Etty esprime un pensiero ardito, ma coerente: aiutare Dio a portare il fardello e la sfida nell'amore, quando esso è messo in scacco:
«E se Dio non mi aiuterà più, allora sarò io ad aiutare Dio. Su tutta la superficie terrestre si sta estendendo piano piano un unico, grande campo di prigionia e non ci sarà quasi più nessuno che potrà rimanerne fuori. È una fase che dobbiamo attraversare. Qui gli ebrei si raccontano delle belle storie: dicono che in Germania li murano vivi o li sterminano coi gas velenosi. Non è granché saggio raccontarsi storie simili, e poi, se anche questo capitasse in una forma o nell’altra, è per responsabilità nostra? Da ieri sera piove con una furia quasi infernale. Ho già vuotato un cassetto della mia scrivania» (ivi, 163).
L'ultima cartolina:
La sua cartolina, datata 7 settembre 1943 trovata da qualcuno, fu spedita; diceva così:
«Christien, apro a caso la Bibbia e trovo questo: «Il
Signore è il mio alto ricetto». Sono seduta sul mio zaino nel mezzo di un
affollato vagone merci. Papà, la mamma e Mischa sono alcuni vagoni più avanti.

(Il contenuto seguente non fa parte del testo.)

Lemma beside_shareKeys : Phi _ shareKeys.
Proof using Snd. unfold shareKeys. sound. Qed.
Hint Resolve beside_shareKeys : sound.
Lemma beside_create : Phi _ create.
Proof using Snd. unfold create. sound. Qed.
Hint Resolve beside_create : sound.
Lemma beside_ensureAttached b : Phi _ (ensureAttached b).
Proof using Snd. unfold ensureAttached. sound. Qed.
Lemma beside_pullGrants ref : Phi _ (pullGrants ref).
Proof using Snd. unfold pullGrants. sound. Qed.
Lemma beside_pullSnapshot ref : Phi _ (pullSnapshot ref).
Proof using Snd. unfold pullSnapshot. sound. Qed.
Lemma beside_valueNonzero j k : Phi _ (valueNonzero j k).
Proof using Snd. unfold valueNonzero, typeError. sound. Qed.
Hint Resolve beside_ensureAttached beside_pullGrants beside_pullSnapshot beside_valueNonzero : sound.

Lemma beside_pullPages ref n : forall c k, Phi _ (pullPages ref n c k).
Proof using Snd. induction n as [|n IH]; intros c k; cbn [pullPages]; sound. Qed.
Hint Resolve beside_pullPages : sound.
Lemma beside_pull : Phi _ pull.
Proof using Snd. unfold pull. sound. Qed.
Lemma beside_maybeSnapshot : Phi _ maybeSnapshot.
Proof using Snd. unfold maybeSnapshot. sound. Qed.
Lemma beside_scheduleRetry : Phi _ scheduleRetry.
Proof using Snd. unfold scheduleRetry. sound. Qed.
Lemma beside_sealAndSend i : Phi _ (sealAndSend i).
Proof using Snd. unfold sealAndSend. sound. Qed.
Hint Resolve beside_pull beside_maybeSnapshot beside_scheduleRetry beside_sealAndSend : sound.

Lemma beside_afterError e n : Phi _ (afterError libraryText e n).
Proof using Snd. unfold afterError. sound. Qed.
Lemma beside_scheduleFlush : Phi _ scheduleFlush.
Proof using Snd. unfold scheduleFlush. sound. Qed.
Lemma beside_clearFlushTimers : Phi _ clearFlushTimers.
Proof using Snd. unfold clearFlushTimers. sound. Qed.
Lemma beside_scheduleSync : Phi _ scheduleSync.
Proof using Snd. unfold scheduleSync. sound. Qed.
Hint Resolve beside_afterError beside_scheduleFlush beside_clearFlushTimers beside_scheduleSync : sound.
Lemma beside_afterFailure e b : Phi _ (afterFailure libraryText e b).
Proof using Snd. unfold afterFailure. sound. Qed.
Lemma beside_setSyncSoon : Phi _ setSyncSoon.
Proof using Snd. unfold setSyncSoon. sound. Qed.
Lemma beside_answer n : Phi _ (answer n).
Proof using Snd. unfold answer. sound. Qed.
Hint Resolve beside_afterFailure beside_setSyncSoon beside_answer : sound.

(** ** All that the host calls, given the queue *)

Context (Load : Phi _ loadOutbox) (Prepare : Phi _ (prepareLocal dump)) (Send : Phi _ (sendOutbox libraryText)).
Hint Resolve Load Prepare Send : sound.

La partenza è giunta piuttosto inaspettata, malgrado tutto. Un ordine
improvviso mandato appositamente per noi dall’Aia. Abbiamo lasciato il campo
cantando, papà e mamma molto forti e calmi, e così Mischa. Viaggeremo per tre
giorni. Grazie per tutte le vostre buone cure. Alcuni amici rimasti a
Westerbork scriveranno ancora a Amsterdam, forse avrai notizie? Anche della mia
ultima lunga lettera? Arrivederci da noi quattro. Etty» (ivi, pag. 149 -Etty
Hillesum morì a Auschwitz il 30 novembre 1943).